Discussion Regarding the Use of Historical and Forward-Looking Non-GAAP Financial Measures

In addition to GAAP reporting, MACOM provides investors with financial measures that have not been calculated in accordance with United States Generally Accepted Accounting Principles ("GAAP"), such as: non-GAAP gross profit and gross margin, non-GAAP income from operations and operating margin, non-GAAP net income, non-GAAP diluted earnings per share, adjusted EBITDA, and Free Cash Flow. From time to time in this release or elsewhere, we may alternatively refer to such non-GAAP measures as “adjusted” measures. This non-GAAP information excludes the effect, where applicable, of discontinued operations, intangible amortization expense, share-based compensation costs, impairment and restructuring charges, changes in common stock warrant liability, financing and litigation costs, acquisition and integration related costs, other costs and the tax effect of each adjustment. The non-GAAP information includes consulting agreement related income associated with the Automotive divestiture.

Management believes that these excluded items are not reflective of our underlying performance. Management uses these non-GAAP financial measures to; evaluate our ongoing operating performance and compare it against prior periods, make operating decisions, forecast future periods, evaluate potential acquisitions, compare our operating performance against peer companies and assess certain compensation programs.

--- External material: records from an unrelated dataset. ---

(** X5: an insert into a cache during [HandleDNS] is an insert into the
    lookup cache, it is the first insert and nothing was written to the
    client before it; the next thing the handler does is to write the reply
    built from the very response it inserted.  That response is keyed by the
    name and the type of the first question, its TTL is 0, and the reply
    carries the rcode and the answers of the stored message, whatever that
    rcode is. *)
Theorem HandleDNS_caches_what_it_replies wr r w c resp :
  let res := HandleDNS config wr r w in
  In (EvCacheAdd c resp) (events res) ->
  c = LookupCache /\
  (exists pre post,
     events res = pre ++ EvCacheAdd LookupCache resp
                      :: EvWriteMsg wr (reply_for r resp) :: post /\
     writes pre = [] /\ cache_inserts LookupCache pre = []) /\
  (exists q, head (Dns.Question_ r) = Some q /\
             Key resp = Dns.QName q /\ RQtype resp = Dns.Qtype q) /\
  Ttl resp = 0 /\
  Dns.Rcode (reply_for r resp) = Dns.Rcode (Entry resp) /\
  Dns.Answer (reply_for r resp) = Dns.Answer (Entry resp).
Proof.
  intros res Hin; subst res. revert Hin.
  pose proof (HandleDNS_shape config wr r w) as Hs. simpl in Hs.
  destruct (Dns.Question_ r) as [|q qs] eqn:Hq.
  { destruct Hs as [_ ->]. intros Hin. in_cases Hin. }
  destruct Hs as (t0 & w1 & semerr & w2 & _ & _ & Hs).
  destruct semerr as [e|].
  { destruct Hs as [_ ->]. intros Hin. in_cases Hin. }
  destruct Hs as (t1 & -> & _).
  destruct (RetrieveRecords_shape config (Dns.QName q) (Dns.Qtype q) w2)
    as (r1 & ok1 & w3 & _ & Hr).
  simpl in Hr. destruct ok1.
  { destruct Hr as [-> ->]. intros Hin. in_cases Hin. }
  destruct Hr as (r2 & ok2 & w4 & _ & Hr). destruct ok2.
  { destruct Hr as [-> ->]. intros Hin. in_cases Hin. }
  destruct Hr as [-> ->]. intros Hin.
  pose proof (RecursiveQuery_events config (Dns.QName q) (Dns.Qtype q) w4) as (Hl & _).
  simpl in Hl.
  destruct (recursive_level_quiet _ Hl) as (Hw & _ & _ & Hi & _).
  pose proof (fun resp src => RecursiveQuery_response config (Dns.QName q) (Dns.Qtype q)
                                w4 resp src) as HRR.
  simpl in HRR.
  destruct (RecursiveQuery config (Dns.QName q) (Dns.Qtype q) w4)
    as [[[[response source] [e|]]|] w5 evs]; simpl in *; in_cases Hin;
    try (by apply cache_inserts_In in Hin; rewrite Hi in Hin).
  destruct (HRR resp source eq_refl) as (Hk & Ht & Httl & _).
  split; [done|]. split; [|by eauto 10].
  exists ([EvInc TotalDnsQueriesCounter; EvGaugeInc; EvSemAcquire None; EvGaugeDec;
           EvCacheGet LookupCache (Dns.QName q) (Dns.Qtype q) r1 false;
           EvCacheGet HostedCache (Dns.QName q) (Dns.Qtype q) r2 false] ++ evs).
  eexists. split; [|split].
  - simpl. do 6 f_equal. rewrite <- !app_assoc. simpl. reflexivity.
  - unfold writes in *. rewrite omap_app, Hw. done.
  - specialize (Hi LookupCache). unfold cache_inserts in *. rewrite omap_app, Hi. done.
Qed.

(** X6: when the semaphore answers [Acquire] with an error, [HandleDNS]
    panics: nothing is written to the client, no cache is consulted, no
    permit is released, and the gauge of queued queries, incremented on
    arrival, is never decremented. *)
Theorem HandleDNS_without_permit wr r w e :
  let res := HandleDNS config wr r w in
  In (EvSemAcquire (Some e)) (events res) ->
  outcome res = None /\ writes (events res) = [] /\ cache_lookups (events res) = [] /\
  permits_released (events res) = 0%nat /\
  gauge_incs (events res) = 1%nat /\ gauge_decs (events res) = 0%nat.
Proof.
  intros res Hin; subst res. revert Hin.
  pose proof (HandleDNS_shape config wr r w) as Hs. simpl in Hs.
  destruct (Dns.Question_ r) as [|q qs] eqn:Hq.
  { destruct Hs as [_ ->]. intros Hin. in_cases Hin. }
  destruct Hs as (t0 & w1 & semerr & w2 & _ & _ & Hs).
  destruct semerr as [e'|].
  { by destruct Hs as [-> ->]. }
  destruct Hs as (t1 & -> & _). intros Hin. exfalso.
  pose proof (RetrieveRecords_level config (Dns.QName q) (Dns.Qtype q) w2) as Hl.
  destruct (RetrieveRecords config (Dns.QName q) (Dns.Qtype q) w2)
    as [[[[response source] [e'|]]|] w3 evs]; simpl in *; in_cases Hin;
    by apply (level_In _ _ _ Hl) in Hin.
Qed.
(** * Home-automation integrations: geolocation trigger, iAlarm config flow,
      ClimaCell weather entity, Z-Wave JS constants

    A shallow embedding of four plugin modules of the host platform
    ([homeassistant/components/...]) and the properties their
    specification states about them.

    Conventions of the embedding.
    - Python text is [string]; [str.lower] is modelled on ASCII text
      (code points outside [A-Z] are left as they are).
    - A Python dict used as a map is a [gmap]; [d.get(k)] is [d !! k].
    - A call that may raise returns a [result]; the first exception raised
      is the one the caller sees.
    - Helpers of the host that are not part of these modules
      ([condition.zone], the vendor's probe, the unit converters, [dt_util],
      the vendor enums and the tables of [climacell/const.py]) are
      parameters: variables of a section, or the fields of the class [Host].
    - Numbers read from the vendor are exact rationals. *)

From Stdlib Require Import ZArith QArith Qcanon Ascii String List Bool Lia Sorted.
From stdpp Require Import base option gmap strings list.

Local Open Scope string_scope.

(** ** Exceptions and fallible calls *)

Inductive result (E A : Type) : Type :=
| Ok (a : A)
| Raise (e : E).
Arguments Ok {E A} a.
Arguments Raise {E A} e.

#[global] Instance result_ret {E} : MRet (result E) := fun A a => Ok a.
#[global] Instance result_bind {E} : MBind (result E) :=
  fun A B f m => match m with Ok a => f a | Raise e => Raise e end.

#[global] Instance result_fmap {E} : FMap (result E) :=
  fun A B f m => match m with Ok a => Ok (f a) | Raise e => Raise e end.

Definition returns {E A} (m : result E A) : Prop := exists a, m = Ok a.
Definition raises {E A} (m : result E A) : Prop := exists e, m = Raise e.

(** ** Text: [str.lower] and the [in] operator on strings *)

Module Text.

Definition is_upper (c : ascii) : bool :=
  (65 <=? nat_of_ascii c)%nat && (nat_of_ascii c <=? 90)%nat.

Definition lower_ascii (c : ascii) : ascii :=
  if is_upper c then ascii_of_nat (nat_of_ascii c + 32) else c.

(** [s.lower()] *)
Fixpoint lower (s : string) : string :=
  match s with
  | EmptyString => EmptyString
  | String c s' => String (lower_ascii c) (lower s')
  end.

(** [any(c.isupper() for c in s)] on ASCII text. *)
Fixpoint has_upper (s : string) : bool :=
  match s with
  | EmptyString => false
  | String c s' => is_upper c || has_upper s'
  end.

(** [sub in s]: [sub] occurs in [s] as a contiguous run. *)
Fixpoint contains (sub s : string) : bool :=
  String.prefix sub s ||
  match s with
  | EmptyString => false
  | String _ s' => contains sub s'
  end.

End Text.

(** ** [geo_location/trigger.py]: the geolocation automation trigger *)

Module geo_location.

(** Values a state attribute may hold. *)
Inductive value :=
| VNone
| VBool (b : bool)
| VNum (q : Qc)
| VStr (s : string).

(** [v == s] for an attribute lookup [v] and a [str] [s]: only a [str] with
    the same characters is equal to a [str]; a missing attribute reads as
    [None], which is not. *)
Definition py_eq_str (v : option value) (s : string) : bool :=
  match v with
  | Some (VStr t) => String.eqb t s
  | _ => false
  end.

Record State := {
  entity_id : string;
  state : string;
  attributes : gmap string value;
}.

Definition EVENT_ENTER := "enter".
Definition EVENT_LEAVE := "leave".
Definition DEFAULT_EVENT := EVENT_ENTER.

(** A configuration accepted by [TRIGGER_SCHEMA]. *)
Record Config := {
  CONF_SOURCE : string;
  CONF_ZONE : string;
  CONF_EVENT : string;
}.

(** [source_match(state, source)], read for its truth value. *)
Definition source_match (st : option State) (source : string) : bool :=
  match st with
  | None => false
  | Some s => py_eq_str (attributes s !! "source") source
  end.
(** X29.  [Infect] from an open cell of a rectangular field returns for
    every depth bound above the number of closed cells, and with the same
    result: it appends to [cluster] the cell followed by the cells it
    opened, each once; these are the cells closed before and open after; and
    it adds their number to [opened_cell_number_]. *)
Theorem Infect_visits width height fuel fuel' cluster cell g :
  rectangular width height (field_ g) →
  open (field_ g) cell →
  count_cells closed (field_ g) < fuel →
  count_cells closed (field_ g) < fuel' →
  ∃ vs g',
    Infect fuel cluster cell g = Done (cluster ++ cell :: vs, g') ∧
    Infect fuel' cluster cell g = Done (cluster ++ cell :: vs, g') ∧
    NoDup (cell :: vs) ∧
    opened_cell_number_ g' = opened_cell_number_ g + length vs ∧
    ∀ k, k ∈ vs ↔
         ∃ i i', at_cell (field_ g) k = Done i ∧ opened i = false ∧
                 at_cell (field_ g') k = Done i' ∧ opened i' = true.
Proof.
  intros Hrect Hopen Hfuel Hfuel'.
  destruct (Infect_spec width height (S (count_cells closed (field_ g))) cluster cell g)
    as (vs & g' & Hrun & Hg' & Hflood); [done|done|lia|].
  pose proof Hflood as (_ & _ & Hin & Hnd & _ & _ & Hpt).
  destruct Hopen as (ic & Hic & Hoc).
  assert (cell ∉ vs) as Hcvs.
  { intros Hc. destruct (Hpt cell ic Hic) as (_ & _ & _ & _ & _ & Hop & _).
    destruct (Hop Hc) as [Hbad _]. congruence. }
  exists vs, g'. split; [eapply Infect_fuel_mono; [|exact Hrun]; lia|].
  split; [eapply Infect_fuel_mono; [|exact Hrun]; lia|].
  split; [by apply NoDup_cons|]. split; [by rewrite Hg'|].
  intros k. split.
  - intros Hk. destruct (at_cell_inside _ _ _ k Hrect) as [i Hi].
    { rewrite Forall_forall in Hin. by apply Hin, list_elem_of_further. }
    destruct (Hpt k i Hi) as (i' & Hi' & _ & _ & _ & Hop & Hvis).
    exists i, i'. split; [done|]. split; [by apply Hop|]. split; [done|].
    by apply Hvis, list_elem_of_further.
  - intros (i & i' & Hi & Ho & Hi' & Ho').
    destruct (Hpt k i Hi) as (i'' & Hi'' & _ & _ & Hsame & _ & _).
    assert (i'' = i') as -> by congruence.
    destruct (decide (k ∈ cell :: vs)) as [[->|Hk]%elem_of_cons|Hk]; [congruence|done|].
    rewrite (Hsame Hk) in Ho'. congruence.
Qed.

Lemma Infect_visits_witness :
  let g := {| game_status_ := IN_PROGRESS;
              field_ := [[set_opened true default_cell; default_cell; mine_cell]];
              game_time_ := 0; opened_cell_number_ := 1; mine_counter_ := 0;
              mines_ := 1; titles_ := 3 |} in
  let cell := {| x := 0; y := 0 |} in
  ∃ vs g',
    Infect 3 [] cell g = Done ([] ++ cell :: vs, g') ∧
    Infect 7 [] cell g = Done ([] ++ cell :: vs, g') ∧
    NoDup (cell :: vs) ∧
    opened_cell_number_ g' = opened_cell_number_ g + length vs ∧
    ∀ k, k ∈ vs ↔
         ∃ i i', at_cell (field_ g) k = Done i ∧ opened i = false ∧
                 at_cell (field_ g') k = Done i' ∧ opened i' = true.
Proof.
  apply (Infect_visits 3 1 3 7 [] {| x := 0; y := 0 |}
    {| game_status_ := IN_PROGRESS;
       field_ := [[set_opened true default_cell; default_cell; mine_cell]];
       game_time_ := 0; opened_cell_number_ := 1; mine_counter_ := 0;
       mines_ := 1; titles_ := 3 |}).
  - split; [reflexivity|repeat constructor].
  - exists (set_opened true default_cell). split; reflexivity.
  - vm_compute. lia.
  - vm_compute. lia.
Defined.

Lemma count_cells_none p field :
  Forall (Forall (λ c, p c = false)) field → count_cells p field = 0.
Proof.
  unfold count_cells. induction 1 as [|line field Hline _ IH]; [done|].
  cbn [concat]. rewrite List.filter_app, length_app, IH.
  induction Hline as [|c line Hc _ IHl]; [done|]. cbn [List.filter].
  rewrite Hc. exact IHl.
Qed.

(** X30.  The game the constructor from a mine count returns is consistent
    exactly when the field holds as many mines as asked for: when the count
    is the number of cells, or is less and [rand()] returned at least that
    many odd values among the [width * height] values from the current one
    on. *)
Theorem Minesweeper_mines_count_consistent rand calls width height mines_count :
  consistent width height
    (Minesweeper_mines_count rand calls width height mines_count).2 ↔
  if width * height <=? mines_count then mines_count = width * height
  else mines_count ≤ odd_draws rand calls (width * height).
Proof.
  unfold Minesweeper_mines_count.
  edestruct (lay_mines_count_spec rand width height mines_count calls)
    as (calls' & g' & Hrun & Hg & Hrect & Hun & Hcount & Hcnt & Hb);
    [| |rewrite Hrun]; [reflexivity|reflexivity|].
  cbn [snd]. unfold consistent. rewrite Hcount.
  assert (mines_ g' = mines_count) as -> by (by rewrite Hg).
  assert (titles_ g' = width * height) as -> by (by rewrite Hg).
  assert (opened_cell_number_ g' = 0) as -> by (by rewrite Hg).
  assert (game_status_ g' = NOT_STARTED) as -> by (by rewrite Hg).
  assert (count_cells opened (field_ g') = 0) as ->.
  { apply count_cells_none. eapply Forall_impl; [exact Hun|]. intros line Hl.
    eapply Forall_impl; [exact Hl|]. by intros c [? _]. }
  assert (∀ k i, at_cell (field_ g') k = Done i → opened i = true → False) as Hclosed.
  { refine (proj2 (field_Forall (λ c, opened c = true → False) _) _).
    apply Forall_concat. eapply Forall_impl; [exact Hun|]. intros line Hl.
    eapply Forall_impl; [exact Hl|]. intros c [Ho _] Ho'. congruence. }
  split.
  - intros (_ & _ & Hm & _). destruct (width * height <=? mines_count); lia.
  - intros Hm. split; [done|]. split; [done|]. split.
    { destruct (width * height <=? mines_count); lia. }
    split; [|discriminate]. intros _. split; [done|].
    intros k i Hi Ho. destruct (Hclosed k i Hi Ho).
Qed.
Lemma model_specific_world (env : Env) (model_name : string) (data : DataFrame)
    (w : World) :
  snd (model_specific env model_name data w) = w.
Proof.
  unfold model_specific, bind, lift, ret, raise.
  destruct (String.eqb model_name "price_prediction").
  { now destruct (_check_price_thresholds env _). }
  destruct (String.eqb model_name "disease_detection").
  { destruct (_calculate_disease_metrics env data) as [e|m]; [reflexivity|].
    now destruct (_check_disease_thresholds env m). }
  destruct (String.eqb model_name "recommendations"); [|reflexivity].
  destruct (_calculate_recommendation_metrics env data) as [e|m]; [reflexivity|].
  now destruct (_check_recommendation_thresholds env m).
Qed.

Lemma monitor_single_keeps (env : Env) (model_name : string) (w : World) :
  baselines_kept (redis_kv w)
    (redis_kv (snd (_monitor_single_model env model_name w))).
Proof.
  unfold _monitor_single_model, _get_recent_predictions, bind, log, emit, lift,
    ret, raise.
  simpl.
  destruct (fetch_predictions env model_name) as [e|data];
    [apply baselines_kept_refl|].
  destruct (lookup_threshold model_name "min_samples") as [e|min_samples];
    [apply baselines_kept_refl|].
  destruct (Qlt_le_dec (Np.of_nat (df_len data)) min_samples);
    [apply baselines_kept_refl|].
  match goal with
  | |- context [model_specific env model_name data ?w0] =>
      pose proof (model_specific_world env model_name data w0) as Hw;
      destruct (model_specific env model_name data w0) as [[e|specific] w1]
  end; simpl in Hw; subst w1; [apply baselines_kept_refl|].
  match goal with
  | |- context [_check_feature_drift env model_name ?w0] =>
      pose proof (check_drift_keeps env model_name w0) as Hk;
      destruct (_check_feature_drift env model_name w0) as [[e|found] w1]
  end; exact Hk.
Qed.

Lemma trigger_kv (env : Env) (model_name : string) (r : MonitoringResult)
    (w : World) :
  redis_kv (snd (_trigger_retraining env model_name r w)) = redis_kv w.
Proof.
  destruct (issues r) as [found|] eqn:Hissues.
  - now destruct (trigger_retraining_spec env model_name r found w Hissues)
      as (t' & -> & _).
  - unfold _trigger_retraining, try_except, bind, log, emit, raise.
    now rewrite Hissues.
Qed.

Lemma monitor_one_keeps (env : Env) (model_name : string)
    (results : gmap string MonitoringResult) (w : World) :
  baselines_kept (redis_kv w)
    (redis_kv (snd (monitor_one env model_name results w))).
Proof.
  unfold monitor_one, try_except, bind.
  pose proof (monitor_single_keeps env model_name w) as Hk.
  destruct (_monitor_single_model env model_name w) as [[e|r] w1];
    simpl in Hk; [exact Hk|].
  destruct (needs_retraining r); [|exact Hk].
  unfold log, emit. simpl.
  match goal with
  | |- context [_trigger_retraining env model_name r ?w0] =>
      pose proof (trigger_kv env model_name r w0) as Hkv;
      destruct (_trigger_retraining env model_name r w0) as [[e|[]] w2]
  end; simpl in *; now rewrite Hkv.
Qed.

Lemma monitor_each_keeps (env : Env) (names : list string) :
  forall results w,
    baselines_kept (redis_kv w)
      (redis_kv (snd (monitor_each env names results w))).
Proof.
  induction names as [|name names IH]; intros results w.
  - apply baselines_kept_refl.
  - simpl. unfold bind.
    pose proof (monitor_one_keeps env name results w) as Hk.
    destruct (monitor_one env name results w) as [[e|results1] w1];
      simpl in Hk; [exact Hk|].
    eapply baselines_kept_trans; [exact Hk | apply IH].
Qed.

Lemma monitor_models_keeps (env : Env) (w : World) :
  baselines_kept (redis_kv w) (redis_kv (snd (monitor_models env w))).
Proof.
  unfold monitor_models, bind, log, emit. cbv beta iota zeta.
  match goal with
  | |- context [monitor_each env monitored_models ∅ ?w0] =>
      pose proof (monitor_each_keeps env monitored_models ∅ w0) as Hk;
      destruct (monitor_each env monitored_models ∅ w0) as [[e|results] w1]
  end; simpl in Hk; [exact Hk|].
  unfold _store_monitoring_results, try_except, bind, log, emit, raise.
  destruct (db_insert_error env); exact Hk.
Qed.

(** C8, as the specification words it, fails: for a model with no stored
    baseline whose 30-day feature query returns no row, the drift check
    returns no issues and writes nothing, so the model still has no
    baseline afterwards. *)
Lemma C8_cold_start_counterexample :
  redis_kv world0 !! baseline_key "price_prediction" = None /\
  fst (_check_feature_drift no_features_lab "price_prediction" world0) = inr [] /\
  baseline_writes
    (trace (snd (_check_feature_drift no_features_lab "price_prediction" world0)))
    = [] /\
  redis_kv (snd (_check_feature_drift no_features_lab "price_prediction" world0))
    !! baseline_key "price_prediction" = None.
Proof. repeat split; reflexivity. Qed.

The exclusion of these and other similar items from our non-GAAP financial results should not be interpreted as implying that these items are non-recurring, infrequent or unusual. We believe this non-GAAP financial information provides additional insight into our ongoing performance and have therefore chosen to provide this information to investors for a more consistent basis of comparison and to help them evaluate the results of our ongoing operations and enable more meaningful period-to-period comparisons. These non-GAAP measures are provided in addition to, and not as a substitute for, or superior to, measures of financial performance prepared in accordance with GAAP.

A reconciliation between GAAP and non-GAAP financial data is included in the supplemental financial data attached to this press release. We have not provided a reconciliation with respect to any forward-looking non-GAAP financial data presented because we do not have and cannot reliably estimate certain key inputs required to calculate the most comparable GAAP financial data, such as the future price per share of our common stock for purposes of calculating the value of our common stock warrant liability, future acquisition costs, the possibility and impact of any litigation costs, changes in our GAAP effective tax rate, and impairment charges. We believe these unknown inputs are likely to have a significant impact on any estimate of the comparable GAAP financial data.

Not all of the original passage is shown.